Because JunB is an essential gene for placentation, it was conditionally deleted in the embryo proper. JunBDelta/Delta mice are born viable, but develop severe low turnover osteopenia caused by apparent cell-autonomous osteoblast and osteoclast defects before a chronic myeloid leukemia-like disease. Although JunB was reported to be a negative regulator of cell proliferation, junBDelta/Delta osteoclast precursors and osteoblasts show reduced proliferation along with a differentiation defect in vivo and in vitro. Mutant osteoblasts express elevated p16(INK4a) levels, but exhibit decreased cyclin D1 and cyclin A expression. Runx2 is transiently increased during osteoblast differentiation in vitro, whereas mature osteoblast markers such as osteocalcin and bone sialoprotein are strongly reduced. To support a cell-autonomous function of JunB in osteoclasts, junB was inactivated specifically in the macrophage-osteoclast lineage. Mutant mice develop an osteopetrosis-like phenotype with increased bone mass and reduced numbers of osteoclasts. Thus, these data reveal a novel function of JunB as a positive regulator controlling primarily osteoblast as well as osteoclast activity.

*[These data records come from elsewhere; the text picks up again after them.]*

Lemma getIdle_spec fuel h σ :
  scannable h → (length (hostConns h) < fuel)%nat →
  ∃ r h' σ', getIdleConnection fuel h σ = (Ret r, (h', σ')) ∧ selects σ σ' (hostConns h) r.
Proof.
  revert h σ. induction fuel as [|fuel IH]; intros h σ [Hi Hn] Hf; [lia |]. cbn [getIdleConnection].
  unfold hostConns in Hn, Hf. destruct (connections h) as [[|c0 cs0]|] eqn:Ecs; cbn [default id] in Hn, Hf.
  1, 3: (do 3 eexists; split; [done |]; unfold hostConns; rewrite Ecs; simpl; set_solver).
  set (conns := c0 :: cs0) in *. assert (hostConns h = conns) as Hcs by (unfold hostConns; by rewrite Ecs).
  assert (0 < length conns)%nat as Hpos by (simpl; lia).
  set (m := Nat.min (length conns) 16). set (l1 := scanOrder conns (hp_index h) 0 m).
  pose proof (scanBest_spec σ l1 (mkScan None [])) as (S1 & S2 & S3).
  set (sc := scanBest σ l1 (mkScan None [])) in *. cbn [sc_best sc_unhealthy] in S1, S2, S3.
  assert (∀ c, c ∈ sc_unhealthy sc → healthyAt σ c = false ∧ c ∈ conns) as Hun.
  { intros c Hc. destruct (S2 c Hc) as [? | [Hh Hin]]; [set_solver |]. split; [done |].
    apply list_elem_of_fmap in Hin as ([i c'] & -> & Hin). apply scanOrder_sound in Hin; [| done].
    by eapply list_elem_of_lookup_2. }
  pose proof (remove_facts (sc_unhealthy sc) h σ) as Hrem.
  destruct (removeUnhealthyConnections (sc_unhealthy sc) h σ) as [h1 σ1].
  destruct Hrem as (R1 & R2 & R3 & R4). rewrite Hcs in *.
  destruct (sc_best sc) as [[[b s] i]|] eqn:Eb.
  { destruct (S1 b s i eq_refl) as [? | [Hin Ha]]; [done |].
    do 3 eexists. split; [done |]. apply scanOrder_sound in Hin; [| done].
    apply claim_spec; [by eapply list_elem_of_lookup_2 | done |]. apply R2. intros Hu.
    apply Hun in Hu as [Hu _]. apply accepts_healthy in Ha. congruence. }
  destruct (S3 eq_refl) as (_ & T1 & T2 & _).
  destruct (sc_unhealthy sc) as [|u us] eqn:Eu.
  - apply (secondScan_spec h h1); [intros c; apply R2; set_solver | done | lia | done | done | done].
  - assert (hostConns h1 = survivors (u :: us) conns) as Hc1 by (apply (R4 u); [by left | by apply Hun; left]).
    pose proof (survivors_shorter (u :: us) conns u ltac:(by left) ltac:(by apply Hun; left)) as Hsh.
    destruct (IH h1 σ1) as (r & h' & σ' & E & Hr); [unfold scannable; rewrite R1, Hc1; lia | rewrite Hc1; lia |].
    exists r, h', σ'. split; [done |]. rewrite Hc1 in Hr.
    eapply selects_survivors; [| exact R2 | exact Hr]. intros v Hv. by apply Hun.
Qed.
(* ===== verification/Scheduler.v ===== *)
(** * Scheduler: the queue of one host and its workers (src/scheduler.go)

    [Scheduler.Do] puts a piece of work into a buffered channel and waits; each of
    the host's workers takes work, runs it on a connection and answers into the
    work's own channel of capacity one.  The callers and workers are goroutines:
    the system is a set of atomic steps, and a run is any sequence of them.

    A call of the client owns one response object, named like the call; when
    [Scheduler.Do] returns no response, [DoWithContext] puts the object back into
    the pool (src/client.go line 292). *)

From stdpp Require Import prelude list gmap.
From S2P Require Import Prelude Errors Scan Response.

(** [scheduledResult] *)
Abbreviation schedResult := (error + Response)%type.

(** Where a call stands in [Scheduler.Do]. *)
Inductive caller := Sending | WaitingFor | ReturnedWith (r : schedResult).

(** The host's queue, the work its workers hold, the answered work, the callers, the
    response objects back in the pool, whether [stopCh] is closed, and how many of
    the workers have returned. *)
Record hostScheduler := mkSched {
  queue : list nat;
  busy : list nat;
  answeredWork : gmap nat schedResult;
  callers : gmap nat caller;
  released : gset nat;
  sd_stopped : bool;
  exited : nat
}.

Definition idleScheduler : hostScheduler := mkSched [] [] ∅ ∅ ∅ false 0.

(** The steps: a call begins; its first [select] sends, or is cut by the context or
    by [Stop]; a worker takes the next work and runs it, or finds its context done;
    the worker finds no connection, or has a result; the second [select] receives
    the answer, or is cut; [Stop]; a worker between two works sees [stopCh] and
    returns. *)
Inductive action :=
  | Begin (i : nat)
  | Enqueue (i : nat)
  | EnqueueCancelled (i : nat) (e : error)
  | EnqueueStopped (i : nat)
  | Take (i : nat)
  | TakeCancelled (i : nat) (e : error)
  | NoConn (i : nat)
  | Execute (i : nat) (r : schedResult)
  | Receive (i : nat)
  | WaitCancelled (i : nat) (e : error)
  | WaitStopped (i : nat)
  | StopAll
  | WorkerExit.

Section steps.

(** [queueCap] and [workers]. *)
Variable cap workers : nat.

(** [Do] returns [r]; without a response the client releases the object. *)
Definition return_ (i : nat) (r : schedResult) (s : hostScheduler) : hostScheduler :=
  mkSched (queue s) (busy s) (answeredWork s) (<[i := ReturnedWith r]> (callers s))
    (match r with inl _ => {[ i ]} ∪ released s | inr _ => released s end) (sd_stopped s) (exited s).

(** [work.resp <- r] *)
Definition reply_ (i : nat) (r : schedResult) (s : hostScheduler) : hostScheduler :=
  mkSched (queue s) (busy s) (<[i := r]> (answeredWork s)) (callers s) (released s) (sd_stopped s) (exited s).

Definition setBusy (b : list nat) (s : hostScheduler) : hostScheduler :=
  mkSched (queue s) b (answeredWork s) (callers s) (released s) (sd_stopped s) (exited s).
Definition setQueue (q : list nat) (s : hostScheduler) : hostScheduler :=
  mkSched q (busy s) (answeredWork s) (callers s) (released s) (sd_stopped s) (exited s).
Definition setCaller (i : nat) (c : caller) (s : hostScheduler) : hostScheduler :=
  mkSched (queue s) (busy s) (answeredWork s) (<[i := c]> (callers s)) (released s) (sd_stopped s) (exited s).

Definition drop_ (i : nat) (l : list nat) : list nat := filter (λ j, j ≠ i) l.

Definition isSending (i : nat) (s : hostScheduler) : bool :=
  match callers s !! i with Some Sending => true | _ => false end.
Definition isWaiting (i : nat) (s : hostScheduler) : bool :=
  match callers s !! i with Some WaitingFor => true | _ => false end.
(** A worker is at its [select]. *)
Definition idleWorker (s : hostScheduler) : bool := (length (busy s) + exited s <? workers)%nat.
Definition isNext (i : nat) (s : hostScheduler) : bool :=
  match queue s with j :: _ => (i =? j)%nat && idleWorker s | [] => false end.

Definition schedErr (msg : string) (e : error) : schedResult := inl (WrapError ErrorTypeTimeout msg e).
Definition stoppedErr : schedResult := inl (WrapError ErrorTypeNetwork "scheduler: stopped" (ESentinel ErrConnectFailed)).

(** One step; [None] when it is not enabled. *)
Definition step (a : action) (s : hostScheduler) : option hostScheduler :=
  let when (b : bool) (s' : hostScheduler) := if b then Some s' else None in
  match a with
  | Begin i => when (bool_decide (callers s !! i = None)) (setCaller i Sending s)
  | Enqueue i =>
      when (isSending i s && (length (queue s) <? cap)%nat)
        (setCaller i WaitingFor (setQueue (queue s ++ [i]) s))
  | EnqueueCancelled i e => when (isSending i s) (return_ i (schedErr "scheduler: enqueue cancelled" e) s)
  | EnqueueStopped i => when (isSending i s && sd_stopped s) (return_ i stoppedErr s)
  | Take i => when (isNext i s) (setBusy (busy s ++ [i]) (setQueue (tail (queue s)) s))
  | TakeCancelled i e =>
      when (isNext i s) (reply_ i (schedErr "scheduler: cancelled before execute" e) (setQueue (tail (queue s)) s))
  | NoConn i =>
      when (bool_decide (i ∈ busy s))
        (reply_ i (inl (WrapError ErrorTypeNetwork "scheduler: no connection available" (ESentinel ErrConnectFailed)))
           (setBusy (drop_ i (busy s)) s))
  | Execute i r => when (bool_decide (i ∈ busy s)) (reply_ i r (setBusy (drop_ i (busy s)) s))
  | Receive i =>
      match answeredWork s !! i with
      | Some r =>
          when (isWaiting i s)
            (return_ i r (mkSched (queue s) (busy s) (delete i (answeredWork s)) (callers s) (released s) (sd_stopped s) (exited s)))
      | None => None
      end
  | WaitCancelled i e => when (isWaiting i s) (return_ i (schedErr "scheduler: wait cancelled" e) s)
  | WaitStopped i => when (isWaiting i s && sd_stopped s) (return_ i stoppedErr s)
  | StopAll => Some (mkSched (queue s) (busy s) (answeredWork s) (callers s) (released s) true (exited s))
  | WorkerExit =>
      when (sd_stopped s && idleWorker s)
        (mkSched (queue s) (busy s) (answeredWork s) (callers s) (released s) (sd_stopped s) (S (exited s)))
  end.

由于JunB是胎盘形成的必需基因,因此在胚胎本体中对其进行了条件性敲除。JunBΔ/Δ小鼠能够存活出生,但在患慢性髓性白血病样疾病之前,会因明显的细胞自主性成骨细胞和破骨细胞缺陷而发展为严重的低转换型骨质减少症。尽管据报道JunB是细胞增殖的负调节因子,但JunBΔ/Δ破骨细胞前体和成骨细胞在体内和体外均表现出增殖减少以及分化缺陷。突变的成骨细胞p16(INK4a)水平升高,但细胞周期蛋白D1和细胞周期蛋白A的表达降低。在体外成骨细胞分化过程中,Runx2会短暂增加,而诸如骨钙素和骨唾液蛋白等成熟成骨细胞标志物则会显著减少。为了支持JunB在破骨细胞中的细胞自主功能,在巨噬细胞-破骨细胞谱系中特异性地使JunB失活。突变小鼠表现出类似骨质石化的表型,骨量增加且破骨细胞数量减少。因此,这些数据揭示了JunB作为主要控制成骨细胞以及破骨细胞活性的正调节因子的新功能。